Meal-kit company HelloFresh saw its stock plummet Friday (March 8) in its largest single-day decline since debuting on the market in 2017.

The company’s shares dropped to a low of 6.13 euros (about $6.71), marking a record 48% slump, Bloomberg reported Friday.

Once celebrated as a beacon of convenience and innovation during the COVID-19 pandemic lockdowns, HelloFresh has seen its market value erode, now sitting 93% below its peak in 2021, according to the report. 

Friday’s downturn came after the company announced it was discarding its profit ambitions for 2025, citing a need for further investment in its ready-to-eat meal sector, the report said.

Despite previously growing at a promising rate of 50%, this sector’s profitability has been hampered by both the additional required investments and an inability to offset declining interest in its core meal-kit offerings, even amid heavy promotional efforts, per the report.

Ahead of this drop, there was optimism around HelloFresh, with a majority of analysts maintaining buy ratings, driven in part by the company’s growth in ready-to-eat meals last year, the report said.

Bernstein analyst William Woods, who has harbored a more cautious outlook since 2021, said that the recent profit guidance for 2023 fell short of even the most conservative predictions, according to the report. 

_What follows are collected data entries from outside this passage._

(* ===== verification/IpcInv.v ===== *)
(** * The invariant of the IPC service

    What the port table, the reply slots and the pages they hold have to do
    with each other: every page in a mailbox or a reply slot is held from the
    allocator, once.  The mailboxes are read as queues of messages
    ([mailbox]). *)

From S2P Require Import Prelude PageAlloc Ipc Ring.
From stdpp Require Import base gmap numbers list.
Local Open Scope Z_scope.

Lemma port_slots_pos : (0 < PORT_SLOTS)%nat.
Proof. unfold PORT_SLOTS. lia. Qed.

Lemma max_replies_pos : (0 < MAX_REPLIES)%nat.
Proof. unfold MAX_REPLIES. lia. Qed.

Lemma msg_max_page : (IPC_MSG_MAX ≤ 4096)%nat.
Proof. unfold IPC_MSG_MAX. lia. Qed.

#[local] Opaque MAX_PORTS PORT_SLOTS NAME_LEN MAX_REPLIES IPC_MSG_MAX.

Record port_wf (p : Port) : Prop := {
  pw_slots : length (p_slots p) = PORT_SLOTS;
  pw_name : length (p_name p) = NAME_LEN;
  pw_head : (p_head p < PORT_SLOTS)%nat;
  pw_count : (p_count p ≤ PORT_SLOTS)%nat;
  pw_clear : p_used p = false → p_name p = replicate NAME_LEN 0;
}.

(** The message pages of a port, oldest first. *)
Definition port_pages (p : Port) : list Z :=
  if p_used p then ring_list (p_slots p) (p_head p) (p_count p) PORT_SLOTS else [].

Definition reply_pages (r : ReplySlot) : list Z := if r_used r then [r_page r] else [].

Definition msg_wf (m : MsgPage) : Prop := (msg_len m ≤ IPC_MSG_MAX)%nat ∧ length (body m) = IPC_MSG_MAX.

Section inv.
Context {A : Type} `{!PageAllocator A}.
Implicit Types s : ipc A.

Definition queued s : list Z := ports s ≫= port_pages.
Definition reply_held s : list Z := replies s ≫= reply_pages.
Definition owned s : list Z := queued s ++ reply_held s.

Definition is_used s (i : nat) : Prop := (i < MAX_PORTS)%nat ∧ p_used (port_ref s i) = true.

Record ipc_inv s : Prop := {
  iv_ports : length (ports s) = MAX_PORTS;
  iv_replies : length (replies s) = MAX_REPLIES;
  iv_port : ∀ i p, ports s !! i = Some p → port_wf p;
  iv_ids : ∀ i j, is_used s i → is_used s j → p_id (port_ref s i) = p_id (port_ref s j) → i = j;
  iv_next : ∀ i, is_used s i → 0 < p_id (port_ref s i) < next_port_id s;
  iv_next_pos : 0 < next_port_id s;
  iv_msgs : ∀ pg, pg ∈ queued s → msg_wf (msgs s !!! pg);
  iv_rep : ∀ i r, replies s !! i = Some r → r_used r = true →
    length (rbytes s !!! r_page r) = 4096%nat ∧ (r_len r ≤ IPC_MSG_MAX)%nat ∧ i ≠ 0%nat;
  iv_own : pa_own (pal s) (owned s);
}.

(** ** The abstract state *)

Definition queue s (i : nat) : list MsgPage :=
  (λ pg, msgs s !!! pg) <$> port_pages (port_ref s i).

(** The queue of messages behind a port id. *)
Definition mailbox s (id : Z) : option (list MsgPage) := queue s <$> port_idx_by_id_locked s id.

Definition same_mail s s' : Prop := ∀ id, mailbox s' id = mailbox s id.

Lemma port_idx_spec s id i :
  port_idx_by_id_locked s id = Some i →
  is_used s i ∧ p_id (port_ref s i) = id.
Proof.
  unfold port_idx_by_id_locked. rewrite first_from_Some. intros (? & Hb & _). bool_to_prop.
  split; [split; [lia|done]|done].
Qed.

In comparison to its peers in the European food delivery market, such as Delivery Hero and Just Eat Takeaway.com, which boast multiples above 0.5 times the next 12 months’ sales, HelloFresh has a valuation of about 0.2 times, the report said. 

This disparity is even more pronounced when looking across the Atlantic to U.S.-based DoorDash, which is trading at over 5 times next year’s sales, per the report.

PYMNTS Intelligence has found that HelloFresh is the second-most popular subscription service, behind only Amazon Subscribe & Save, with 25% of subscribers participating in the meal kit program.

The meal kit provider is gaining share from brick-and-mortar stores, with 47% of HelloFresh subscribers saying that they have reduced their visits to physical stores, according to “The Replenish Economy: A Household Supply Deep Dive,” a PYMNTS Intelligence and sticky.io collaboration.